It does look like the functionality exists, given URLS like this: /products/scott/addict-gravel/

That said, rather than these being built out manually, it would make more sense if this was generated straight from the faceted navigation.

For these expanded subcategory pages, it is important that Wheelbase is able to:

  • Set unique title tags
  • Use a URL structure such as the recommended ones above
  • Put unique content in place
  • Set unique H1 tags

The impact of rolling this out could be huge. Just be sure to carefully consider what facets are, and aren’t, indexable if this is rolled out using an approach that generates these based on each filter / variable.

2. Resolve bike collection pages showing on duplicate URLs with self-referencing canonical tags

There are some subcategories on search engine-friendly URLs. These look to just be for bike collection pages.

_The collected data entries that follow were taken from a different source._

(** [get_pitches_for_chord]: root and quality are given apart; the
    inversion loop is the one of [get_chord_pitches]. *)
Definition get_pitches_for_chord (root_name quality : string)
    (base_octave inversion : Z) : result (list Z) :=
  (if contains PITCH_MAP root_name then Ok tt
   else Raise (ValueError ("Root note '" ++ root_name ++ "' not in PITCH_MAP.")));;
  (if contains CHORD_INTERVALS quality then Ok tt
   else Raise (ValueError ("Chord quality '" ++ quality
                           ++ "' not in CHORD_INTERVALS. Add it to the dictionary.")));;
  root ← getitem PITCH_MAP root_name;
  let root_pitch := root + base_octave * 12 in
  intervals ← getitem CHORD_INTERVALS quality;
  let pitches := map (fun i => root_pitch + i) intervals in
  Ok (Nat.iter (Z.to_nat inversion) ModularChordGenerator.invert_once pitches).

End PolyrhythmHarmonyGenerator.

(** polyrhythm_melody_generator.py: the earlier, two-rhythm version of
    [generate_polyrhythm_onsets]; it divides by each hit count without
    looking at it. *)
Module PolyrhythmMelodyGenerator.

Definition generate_polyrhythm_onsets (r1_hits r2_hits : Z)
    (cycle_duration_beats : Float64.t) : result (list Float64.t) :=
  n1 ← Float64.of_int r1_hits;
  r1_step ← Float64.truediv cycle_duration_beats n1;
  onsets ← PolyrhythmHarmonyGenerator.add_hits r1_step (range 0 r1_hits) [];
  n2 ← Float64.of_int r2_hits;
  r2_step ← Float64.truediv cycle_duration_beats n2;
  onsets ← PolyrhythmHarmonyGenerator.add_hits r2_step (range 0 r2_hits) onsets;
  Ok (sorted_by Float64.ltb onsets).

End PolyrhythmMelodyGenerator.

(* ===================================================================== *)
(** ** drum_patterns.py                                                   *)
(* ===================================================================== *)

Module DrumPatterns.

Definition GM_DRUM_MAP : gmap string Z :=
  dict [("kick", 36); ("acoustic_kick", 35); ("side_stick", 37); ("snare", 38);
        ("electric_snare", 40); ("clap", 39); ("closed_hat", 42); ("pedal_hat", 44);
        ("open_hat", 46); ("low_tom", 45); ("mid_tom", 47); ("high_tom", 50);
        ("crash1", 49); ("crash2", 57); ("ride1", 51); ("ride_bell", 53);
        ("cowbell", 56)].

Definition DRUM_CHANNEL : Z := 9.

(** A slot of a pattern holds [None] or an integer.
    [hit_velocity_marker and hit_velocity_marker > 0] *)
Definition is_hit (hit_velocity_marker : option Z) : bool :=
  match hit_velocity_marker with
  | Some v => negb (v =? 0) && (0 <? v)
  | None => false
  end.

(** The velocity of a hit: the marker itself when it is above 1, capped at
    127, the default otherwise. *)
Definition hit_velocity (default_velocity : Z) (hit_velocity_marker : option Z) : Z :=
  match hit_velocity_marker with
  | Some v => if 1 <? v then Z.min 127 v else default_velocity
  | None => default_velocity
  end.

(** [for i, hit_velocity_marker in enumerate(pattern_list)], from index [i]. *)
Fixpoint pattern_loop (drum_track : Track.t) (pitch measure_start_time
    subdivisions_per_beat default_velocity : Z) (note_duration : Q) (i : Z)
    (pattern_list : list (option Z)) : result Track.t :=
  match pattern_list with
  | [] => Ok drum_track
  | hit_velocity_marker :: rest =>
      if is_hit hit_velocity_marker then
        let current_beat_in_measure := (inject_Z i / inject_Z subdivisions_per_beat)%Q in
        let start_time := (inject_Z measure_start_time + current_beat_in_measure)%Q in
        let velocity := hit_velocity default_velocity hit_velocity_marker in
        note ← Note.init pitch start_time note_duration velocity;
        match Track.add_element drum_track (ENote note) with
        | (drum_track', Ok _) =>
            pattern_loop drum_track' pitch measure_start_time subdivisions_per_beat
              default_velocity note_duration (i + 1) rest
        | (_, Raise e) => Raise e
        end
      else
        pattern_loop drum_track pitch measure_start_time subdivisions_per_beat
          default_velocity note_duration (i + 1) rest
  end.

(** [for drum_name, pattern_list in patterns.items()]: the dict is the
    list of its items, in insertion order. *)
Fixpoint drums_loop (drum_track : Track.t) (measure_start_time
    total_subdivisions_per_measure subdivisions_per_beat default_velocity : Z)
    (note_duration : Q) (items : list (string * list (option Z))) : io Track.t :=
  match items with
  | [] => mret drum_track
  | (drum_name, pattern_list) :: rest =>
      if negb (contains GM_DRUM_MAP drum_name) then
        print ("Warning: Drum name '" ++ drum_name
               ++ "' not found in GM_DRUM_MAP. Skipping.");;
        drums_loop drum_track measure_start_time total_subdivisions_per_measure
          subdivisions_per_beat default_velocity note_duration rest
      else
        pitch ← lift (getitem GM_DRUM_MAP drum_name);
        (if negb (Z.of_nat (length pattern_list) =? total_subdivisions_per_measure) then
           raise (ValueError
                    ("Pattern length for '" ++ drum_name ++ "' ("
                     ++ pretty (Z.of_nat (length pattern_list))
                     ++ ") does not match total subdivisions per measure ("
                     ++ pretty total_subdivisions_per_measure ++ ")."))
         else mret tt);;
        drum_track' ← lift (pattern_loop drum_track pitch measure_start_time
                              subdivisions_per_beat default_velocity note_duration 0
                              pattern_list);
        drums_loop drum_track' measure_start_time total_subdivisions_per_measure
          subdivisions_per_beat default_velocity note_duration rest
  end.

(** [for measure in range(measures)] *)
Fixpoint measures_loop (drum_track : Track.t) (patterns : list (string * list (option Z)))
    (beats_per_measure total_subdivisions_per_measure subdivisions_per_beat
     default_velocity : Z) (note_duration : Q) (measures : list Z) : io Track.t :=
  match measures with
  | [] => mret drum_track
  | measure :: rest =>
      let measure_start_time := measure * beats_per_measure in
      drum_track' ← drums_loop drum_track measure_start_time
                      total_subdivisions_per_measure subdivisions_per_beat
                      default_velocity note_duration patterns;
      measures_loop drum_track' patterns beats_per_measure
        total_subdivisions_per_measure subdivisions_per_beat default_velocity
        note_duration rest
  end.

(** [create_drum_track_from_pattern]. The counts are integers;
    [1.0 / subdivisions_per_beat] is computed before the loops and raises
    for a count of zero. A track that is being built is lost when the
    function raises. *)
Definition create_drum_track_from_pattern (name : string)
    (patterns : list (string * list (option Z)))
    (measures beats_per_measure subdivisions_per_beat default_velocity : Z)
    (note_duration : Q) : io Track.t :=
  (if negb ((0 <=? default_velocity) && (default_velocity <=? 127)) then
     raise (ValueError "Default velocity must be between 0 and 127.")
   else mret tt);;
  drum_track ← lift (Track.init name 0 DRUM_CHANNEL 64 100);
  let total_subdivisions_per_measure := beats_per_measure * subdivisions_per_beat in
  (if subdivisions_per_beat =? 0 then raise ZeroDivisionError else mret tt);;
  measures_loop drum_track patterns beats_per_measure total_subdivisions_per_measure
    subdivisions_per_beat default_velocity note_duration (range 0 measures).

End DrumPatterns.

(* ===================================================================== *)
(** ** The timeline and the scheduler on binary64 beat values             *)
(* ===================================================================== *)

(** The same classes and the same loop of the exporter, for beat values
    that are Python floats: NaN and the infinities pass the constructors,
    every product and sum is rounded, and [int()] can raise. The modules
    above are the sources run on exact numbers (int, Fraction). *)
Module Binary64.

Module Note.
Record t := mk {
  pitch : Z;
  start_time : Float64.t;
  duration : Float64.t;
  velocity : Z
}.

(** [Note.__init__]: [duration <= 0] and [start_time < 0] are false for
    NaN, so NaN gets through both. *)
Definition init (pitch : Z) (start_time duration : Float64.t) (velocity : Z) : result t :=
  if negb ((0 <=? pitch) && (pitch <=? 127)) then
    Raise (ValueError "Pitch must be between 0 and 127.")
  else if negb ((0 <=? velocity) && (velocity <=? 127)) then
    Raise (ValueError "Velocity must be between 0 and 127.")
  else if Float64.leb duration Float64.zero then
    Raise (ValueError "Duration must be positive.")
  else if Float64.ltb start_time Float64.zero then
    Raise (ValueError "Start time cannot be negative.")
  else Ok (mk pitch start_time duration velocity).
End Note.

Module Chord.
Record t := mk { notes : list Note.t }.

Definition by_pitch (a b : Note.t) : bool := Note.pitch a <? Note.pitch b.

Definition init (notes : list Note.t) : t := mk (sorted_by by_pitch notes).

Definition start_time (c : t) : option Float64.t :=
  match notes c with
  | [] => None
  | n :: _ => Some (Note.start_time n)
  end.

Definition duration (c : t) : option Float64.t :=
  match notes c with
  | [] => None
  | n :: _ => Some (Note.duration n)
  end.
End Chord.

Module Rest.
Record t := mk { start_time : Float64.t; duration : Float64.t }.

Definition init (start_time duration : Float64.t) : result t :=
  if Float64.leb duration Float64.zero then Raise (ValueError "Duration must be positive.")
  else if Float64.ltb start_time Float64.zero then
    Raise (ValueError "Start time cannot be negative.")
  else Ok (mk start_time duration).
End Rest.

Inductive element :=
| ENote (n : Note.t)
| EChord (c : Chord.t)
| ERest (r : Rest.t).

Definition element_start_time (x : element) : option Float64.t :=
  match x with
  | ENote n => Some (Note.start_time n)
  | EChord c => Chord.start_time c
  | ERest r => Some (Rest.start_time r)
  end.

Module Track.
Record t := mk {
  name : string;
  instrument_program : Z;
  channel : Z;
  elements : list element;
  pan : Z;
  volume : Z
}.

Definition init (name : string) (instrument_program channel pan volume : Z) : result t :=
  if negb ((0 <=? instrument_program) && (instrument_program <=? 127)) then
    Raise (ValueError "Instrument program must be between 0 and 127.")
  else if negb ((0 <=? channel) && (channel <=? 15)) then
    Raise (ValueError "MIDI channel must be between 0 and 15.")
  else if negb ((0 <=? pan) && (pan <=? 127)) then
    Raise (ValueError "Pan must be between 0 and 127.")
  else if negb ((0 <=? volume) && (volume <=? 127)) then
    Raise (ValueError "Volume must be between 0 and 127.")
  else Ok (mk name instrument_program channel [] pan volume).

Definition with_elements (tr : t) (els : list element) : t :=
  mk (name tr) (instrument_program tr) (channel tr) els (pan tr) (volume tr).

(** [a < b] on two keys: floats compare, also with NaN (to false);
    [None] raises. *)
Definition by_start_time (a b : element) : result bool :=
  match element_start_time a, element_start_time b with
  | Some x, Some y => Ok (Float64.ltb x y)
  | _, _ => Raise (TypeError OpLt)
  end.

(** [Track.add_element]: append, then [list.sort] on the start times.
    The sort is the stable insertion of [Py.sort]. Where [<] orders the
    keys, which is the case without NaN, this is the order of every
    stable sort; on one or two elements it is what the single comparison
    decides. With NaN among three or more keys Python fixes no order. *)
Definition add_element (tr : t) (e : element) : t * result unit :=
  let appended := (elements tr ++ [e])%list in
  match sort by_start_time appended with
  | Ok sorted => (with_elements tr sorted, Ok tt)
  | Raise ex => (with_elements tr appended, Raise ex)
  end.

Fixpoint add_notes (tr : t) (notes : list Note.t) : t * result unit :=
  match notes with
  | [] => (tr, Ok tt)
  | n :: rest =>
      match add_element tr (ENote n) with
      | (tr', Ok _) => add_notes tr' rest
      | (tr', Raise ex) => (tr', Raise ex)
      end
  end.

(** A run of insertions, with the track after each call. *)
Fixpoint add_all (tr : t) (es : list element) : list (t * result unit) :=
  match es with
  | [] => []
  | e :: rest =>
      let r := add_element tr e in
      r :: add_all r.1 rest
  end.
End Track.

Module MidiExporter.
Import Mido.

(** [int(x * ticks_per_beat)] for a float [x]: the integer is converted
    to a float, the product is rounded to a float, and [int] truncates
    it. *)
Definition tick (ticks_per_beat : Z) (x : Float64.t) : result Z :=
  factor ← Float64.of_int ticks_per_beat;
  Float64.to_int (Float64.mul x factor).

(** Line 56, where the attribute may be [None]. *)
Definition start_tick (ticks_per_beat : Z) (x : option Float64.t) : result Z :=
  match x with
  | Some beats => tick ticks_per_beat beats
  | None => Raise (TypeError OpMul)
  end.
(** * dash-trueTOL: the scoring pass and the cascading filters of [app_tol.py]

    A shallow embedding of the module-level code and the four Dash callbacks
    of [src/app_tol.py], and the theorems that settle the specification's
    claims about them.

    Numbers.  pandas stores the numeric columns as float64.  The type [num]
    below keeps the special values of that format (NaN, +inf, -inf) with the
    IEEE-754 rules the code meets (0/0, x/0, inf-inf, comparisons with NaN),
    and represents every finite value by an exact rational.  Rounding is not
    modelled.  There is one zero, which stands for +0.0: where the sign of a
    zero divisor would matter, the theorems take the divisor above zero.
    [float()] overflows to an infinity as CPython's does.  The arithmetic of
    the scoring pass has no overflow in the model; under the hypotheses of
    the theorems on scores the one quotient that can overflow in binary64 is
    Churn / Port Use, which line 32 clips to 1 either way.

    Strings.  A Python [str] is modelled by [string]; a character is a code
    point below 256. *)

From Stdlib Require Import List String Ascii Bool Arith ZArith QArith Qcanon Lia.
From Stdlib Require Import Permutation DecimalString Lqa.
From Stdlib Require PrimFloat.
Import ListNotations.

Close Scope Qc_scope.
Close Scope Q_scope.
Open Scope string_scope.
Open Scope list_scope.
Open Scope nat_scope.

(** ** Numbers *)

Module Num.

Inductive num : Type :=
| Fin (q : Qc)
| PInf
| NInf
| NaN.

Definition qc (n d : Z) : Qc := Q2Qc (Qmake n (Z.to_pos d)).

Definition zero : num := Fin 0%Qc.
Definition one : num := Fin 1%Qc.
Definition hundred : num := Fin (qc 100 1).
Definition thousand : num := Fin (qc 1000 1).

Definition is_nan (a : num) : bool :=
  match a with NaN => true | _ => false end.

Definition opp (a : num) : num :=
  match a with
  | Fin x => Fin (- x)%Qc
  | PInf => NInf
  | NInf => PInf
  | NaN => NaN
  end.

Definition add (a b : num) : num :=
  match a, b with
  | NaN, _ | _, NaN => NaN
  | Fin x, Fin y => Fin (x + y)%Qc
  | PInf, NInf | NInf, PInf => NaN
  | PInf, _ | _, PInf => PInf
  | NInf, _ | _, NInf => NInf
  end.

Definition sub (a b : num) : num := add a (opp b).

(** The sign of a finite value selects the infinity a product or quotient
    goes to. *)
Definition signed_inf (c : comparison) (pos : num) : num :=
  match c with
  | Eq => NaN
  | Gt => pos
  | Lt => opp pos
  end.

Definition mul (a b : num) : num :=
  match a, b with
  | NaN, _ | _, NaN => NaN
  | Fin x, Fin y => Fin (x * y)%Qc
  | Fin x, PInf | PInf, Fin x => signed_inf (x ?= 0)%Qc PInf
  | Fin x, NInf | NInf, Fin x => signed_inf (x ?= 0)%Qc NInf
  | PInf, PInf | NInf, NInf => PInf
  | PInf, NInf | NInf, PInf => NInf
  end.

(** True division as numpy performs it on float64: no exception, a zero
    divisor gives an infinity of the dividend's sign, and 0/0 and inf/inf
    give NaN. *)
Definition div (a b : num) : num :=
  match a, b with
  | NaN, _ | _, NaN => NaN
  | Fin x, Fin y =>
      if Qc_eq_dec y 0%Qc then signed_inf (x ?= 0)%Qc PInf
      else Fin (x / y)%Qc
  | Fin _, PInf | Fin _, NInf => zero
  | PInf, Fin y => match (y ?= 0)%Qc with Lt => NInf | _ => PInf end
  | NInf, Fin y => match (y ?= 0)%Qc with Lt => PInf | _ => NInf end
  | PInf, PInf | PInf, NInf | NInf, PInf | NInf, NInf => NaN
  end.
(** X7: for a field whose name starts with a slash, [os.path.join] drops
    [MEDIA_ROOT], and the existence check is made on the name as it is: the
    property raises what the storage raises for it, which is
    SuspiciousFileOperation when the name normalizes to a path outside the
    storage's root. *)
Theorem X7_absolute_name_outside_root_is_refused (this : Profile)
    (st : Persisted) :
  startswith_sep (field_name (profile_image this)) = true →
  let name := field_name (profile_image this) in
  let root := abspath (abspath MEDIA_ROOT) in
  os_path_join MEDIA_ROOT name = name ∧
  (∀ e, storage_path name = Raise e → profile_image_url this st = Raise e) ∧
  (∀ p, storage_path name = Ok p →
        profile_image_url this st
        = Ok (if bool_decide (is_Some (files st !! p))
              then field_url (profile_image this)
              else "/static/img/no_image_md.png")) ∧
  (String.prefix (root +:+ "/") (normpath name) = false →
   normpath name ≠ root → os_path_dirname root ≠ root →
   profile_image_url this st = Raise SuspiciousFileOperation).
Proof.
  intros Habs. cbv zeta.
  set (name := field_name (profile_image this)) in *.
  set (root := abspath (abspath MEDIA_ROOT)).
  assert (os_path_join MEDIA_ROOT name = name) as Hjoin
    by (unfold os_path_join; by rewrite Habs).
  assert (FieldFile_bool (profile_image this) = true) as Hset.
  { rewrite FieldFile_bool_field_name, bool_decide_eq_true_2; [done |].
    fold name. intros Hempty. by rewrite Hempty in Habs. }
  assert (∀ e, storage_path name = Raise e →
               profile_image_url this st = Raise e) as Hraise.
  { intros e He. unfold profile_image_url, default_storage_exists.
    fold name. by rewrite Hset, Hjoin, He. }
  split; [exact Hjoin |]. split; [exact Hraise |]. split.
  - intros p Hp. unfold profile_image_url, default_storage_exists.
    fold name. rewrite Hset, Hjoin, Hp. cbn.
    by destruct (bool_decide (is_Some (files st !! p))).
  - intros Hprefix Hne Hdir. apply Hraise.
    unfold storage_path, safe_join.
    assert (os_path_join (abspath MEDIA_ROOT) name = name) as ->
      by (unfold os_path_join; by rewrite Habs).
    assert (abspath name = normpath name) as ->
      by (unfold abspath; by rewrite Habs).
    fold root. rewrite Hprefix.
    by rewrite !bool_decide_eq_false_2 by done.
Qed.

End UrlsAndStorage.

(** ** Strings: labels, names and displays *)

Lemma str_map_length (f : ascii → ascii) (s : string) :
  String.length (str_map f s) = String.length s.
Proof. induction s as [| c s IH]; [done |]. cbn. by rewrite IH. Qed.

Lemma str_map_map (f g : ascii → ascii) (s : string) :
  str_map f (str_map g s) = str_map (λ c, f (g c)) s.
Proof. induction s as [| c s IH]; [done |]. cbn. by rewrite IH. Qed.

Lemma str_map_ext (f g : ascii → ascii) (s : string) :
  (∀ c, f c = g c) → str_map f s = str_map g s.
Proof.
  intros Hfg. induction s as [| c s IH]; [done |]. cbn. by rewrite Hfg, IH.
Qed.

Lemma contains_char_str_map (f : ascii → ascii) (x : ascii) (s : string) :
  (∀ c, f c ≠ x) → contains_char x (str_map f s) = false.
Proof.
  intros Hf. induction s as [| c s IH]; [done |]. cbn.
  by rewrite IH, bool_decide_eq_false_2.
Qed.

Ltac by_cases_on_ascii c :=
  destruct c as [[] [] [] [] [] [] [] []]; vm_compute; done.

Lemma upper_after_replace_is_not_underscore (c : ascii) :
  ascii_upper (if bool_decide (c = "_"%char) then " "%char else c)
  ≠ "_"%char.
Proof. by_cases_on_ascii c. Qed.

Lemma lower_after_replace_is_not_underscore (c : ascii) :
  ascii_lower (if bool_decide (c = "_"%char) then " "%char else c)
  ≠ "_"%char.
Proof. by_cases_on_ascii c. Qed.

In fact, looking at the Addict Gravel example above, we see that this is the URL that ranks: https://www.wheelbase.co.uk/products/scott/addict-gravel/

We see a block on the main Scott brand page which is linking to the ‘Addict Gravel’ page:

The URL is https://www.wheelbase.co.uk/products/brands/scott/addict-gravel/

Which then links through to:

The same page as above.

Well, the same content. Just on a different URL.

We’ve got:

/products/scott/addict-gravel//products/brands/scott/addict-gravel/
The plot thickens.

These pages both have ‘noindex’ tags in place.

This could be because the products have gone out of stock. I’ve seen this occasionally, where a noindex tag is added once a product goes out of stock. I can’t be sure of this, here. In this case, it’s likely been added recently hence why it’s still ranking for the query ‘Scott Gravel Bike.’

So let’s keep digging.

Here’s another Scott subcategory: https://www.wheelbase.co.uk/products/brands/scott/spark/

This one does not have a noindex tag in place, so my assumption above stacks up.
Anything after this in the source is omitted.